Spam filtering in Windows Outlook
Over the weekend, our company’s spam filter decided it would no longer filter spam. Naturally, this never happens on a weekday, so this morning everybody’s Inbox was overflowing with Viagra and Rolex offers… and the lucky few who have a SmartPhone got all that spam earlier than the rest of us.
Since the corporate spam filter was a piece of crock anyway (I won’t name names because it was Symantec), I decided to look around for a good Outlook spam filter. I came across SpamBayes.

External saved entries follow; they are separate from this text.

(* ===== verification/PayjoinCodec.v ===== *)
(** The payjoin messages as JSON documents: the codecs serde derives for the
    types of [lc-wallet-core/src/payjoin.rs], over the codecs of the
    third-party types they carry, and the reading of a reply they give. *)

From S2P Require Import Prelude Crates Json WireCodec Pset Payjoin.

(** [Serialize] and [Deserialize] of the types of [elements] and of [f64]. *)
Class PayjoinScalars `{!PsetTypes, !PayjoinTypes} := {
  txid_c : codec Txid;
  script_c : codec Script;
  asset_bf_c : codec AssetBlindingFactor;
  value_bf_c : codec ValueBlindingFactor;
  generator_c : codec Generator;
  commitment_c : codec PedersenCommitment;
  address_c : codec Address;
  f64_c : codec f64;
}.

Section codecs.
Context `{!ElementsApi, !PsetTypes, !PayjoinTypes, !PayjoinScalars}.

(** [AssetId] is written as its display form. *)
Definition asset_id_c : codec AssetId := text_c asset_to_string asset_from_str.
Definition accepted_asset_c : codec AcceptedAsset :=
  struct (field "asset_id" asset_id_c) aa_asset_id Build_AcceptedAsset.
Definition accepted_assets_response_c : codec AcceptedAssetsResponse :=
  struct (field "accepted_asset" (list_c accepted_asset_c)) aar_accepted_asset Build_AcceptedAssetsResponse.
Definition utxo_c : codec Utxo :=
  struct (field "txid" txid_c ⊗ field "vout" (int_c 0 (2 ^ 32 - 1)) ⊗ field "script_pub_key" script_c
          ⊗ field "asset_id" asset_id_c ⊗ field "value" u64_c ⊗ field "asset_bf" asset_bf_c
          ⊗ field "value_bf" value_bf_c ⊗ field "asset_commitment" generator_c
          ⊗ field "value_commitment" commitment_c)
    (λ u, (ux_txid u, ux_vout u, ux_script_pub_key u, ux_asset_id u, ux_value u, ux_asset_bf u, ux_value_bf u,
           ux_asset_commitment u, ux_value_commitment u))
    (λ '(t, n, s, a, v, ab, vb, ac, vc),
       {| ux_txid := t; ux_vout := n; ux_script_pub_key := s; ux_asset_id := a; ux_value := v; ux_asset_bf := ab;
          ux_value_bf := vb; ux_asset_commitment := ac; ux_value_commitment := vc |}).
Definition start_request_c : codec StartRequest :=
  struct (field "asset_id" asset_id_c ⊗ field "user_agent" string_c ⊗ opt_field "api_key" string_c)
    (λ r, (srq_asset_id r, srq_user_agent r, srq_api_key r))
    (λ '(a, u, k), {| srq_asset_id := a; srq_user_agent := u; srq_api_key := k |}).
Definition start_response_c : codec StartResponse :=
  struct (field "order_id" string_c ⊗ field "expires_at" u64_c ⊗ field "price" f64_c ⊗ field "fixed_fee" u64_c
          ⊗ field "fee_address" address_c ⊗ field "change_address" address_c ⊗ field "utxos" (list_c utxo_c))
    (λ r, (srs_order_id r, srs_expires_at r, srs_price r, srs_fixed_fee r, srs_fee_address r, srs_change_address r,
           srs_utxos r))
    (λ '(o, e, p, f, fa, ca, us),
       {| srs_order_id := o; srs_expires_at := e; srs_price := p; srs_fixed_fee := f; srs_fee_address := fa;
          srs_change_address := ca; srs_utxos := us |}).
Definition payjoin_sign_request_c : codec PayjoinSignRequest :=
  struct (field "order_id" string_c ⊗ field "pset" string_c) (λ r, (psr_order_id r, psr_pset r))
    (λ '(o, p), {| psr_order_id := o; psr_pset := p |}).
Definition sign_response_c : codec SignResponse :=
  struct (field "pset" string_c) psp_pset Build_SignResponse.

(** [#[serde(rename_all = "snake_case")]] *)
Definition request_c : codec Request :=
  enum (λ r, match r with
    | RAcceptedAssets => ("accepted_assets", Some (enc empty_c ()))
    | RStart r => ("start", Some (enc start_request_c r))
    | RSign r => ("sign", Some (enc payjoin_sign_request_c r))
    end)
    [("accepted_assets", content empty_c (λ _, RAcceptedAssets));
     ("start", content start_request_c RStart);
     ("sign", content payjoin_sign_request_c RSign)] None.
Definition response_c : codec Response :=
  enum (λ r, match r with
    | PAcceptedAssets r => ("accepted_assets", Some (enc accepted_assets_response_c r))
    | PStart r => ("start", Some (enc start_response_c r))
    | PSign r => ("sign", Some (enc sign_response_c r))
    end)
    [("accepted_assets", content accepted_assets_response_c PAcceptedAssets);
     ("start", content start_response_c PStart);
     ("sign", content sign_response_c PSign)] None.
(** [ServerError], whose one member [call] takes. *)
Definition server_error_c : codec string := member_c "error" string_c.

Context `{!JsonText}.
(** The body [send_json] posts. *)
Definition request_body (r : Request) : string := json_to_text (enc request_c r).
Definition payjoin_serde : PayjoinWire :=
  {| response_from_str := λ text, j ← json_of_text text; dec response_c j;
     server_error_from_str := λ text, j ← json_of_text text; dec server_error_c j |}.
End codecs.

SpamBayes is a free, open-source spam filter, that uses the Bayesian approach to determining if a message is spam or ham. A message scores points in both the ham and the spam category, based on the hamness or spamness of each word in the message body. There is a gray area where SpamBayes will let the user know a message is suspected Spam, and there are setting to determine whether a message is certainly spam or certainly ham. The SpamBayes website has a detailed description of the inner workings of the algorithm, so I won’t go into too much detail.There are a number of different applications of SpamBayes. The one probably most commonly used is as an Outlook plug-in (that’s what I was looking for). The plug-in supports Windows XP with Outlook 2000/2003/2007, and Windows Vista with Outlook 2003/2007. Other applications include setting it up on Thunderbird, Gmail, and any POP3 or IMAP mail client, or installing a script that runs on your mail server.The installation as an Outlook plugin was fairly painless, even on a Windows Vista 64 box. The only problem I encountered was that Outlook immediately crashed after installing SpamBayes, and the plugin was disabled when I restarted Outlook. However, the FAQ page quickly gave me a solution (tell DEP that Outlook is a safe application - I reluctantly agreed), and SpamBayes has been humming along ever since.
After installation, SpamBayes runs a setup wizard, which basically asks you to feed it a large amount of spam and a large amount of ham. This will get the algorithm started. You can then tweak SpamBayes to look in certain folders (I currently get GMail in Outlook, so I have two inboxes). When SpamBayes detects spam, or suspects it, you can tell it what to do. I currently have configured it so that spam is moved to the Junk E-mail folder and marked read, and suspected spam to the Junk Suspects folder and marked unread.
Personally I think SpamBayes does a better job than the Symantec Spam filter (that seems to run every now and then) - it correctly detects all the spam Symantec has detected, and then some. We’ll have to see how it behaves in the long run, but for now I’m not shedding any tears about the demise of Enterprise Spam detection.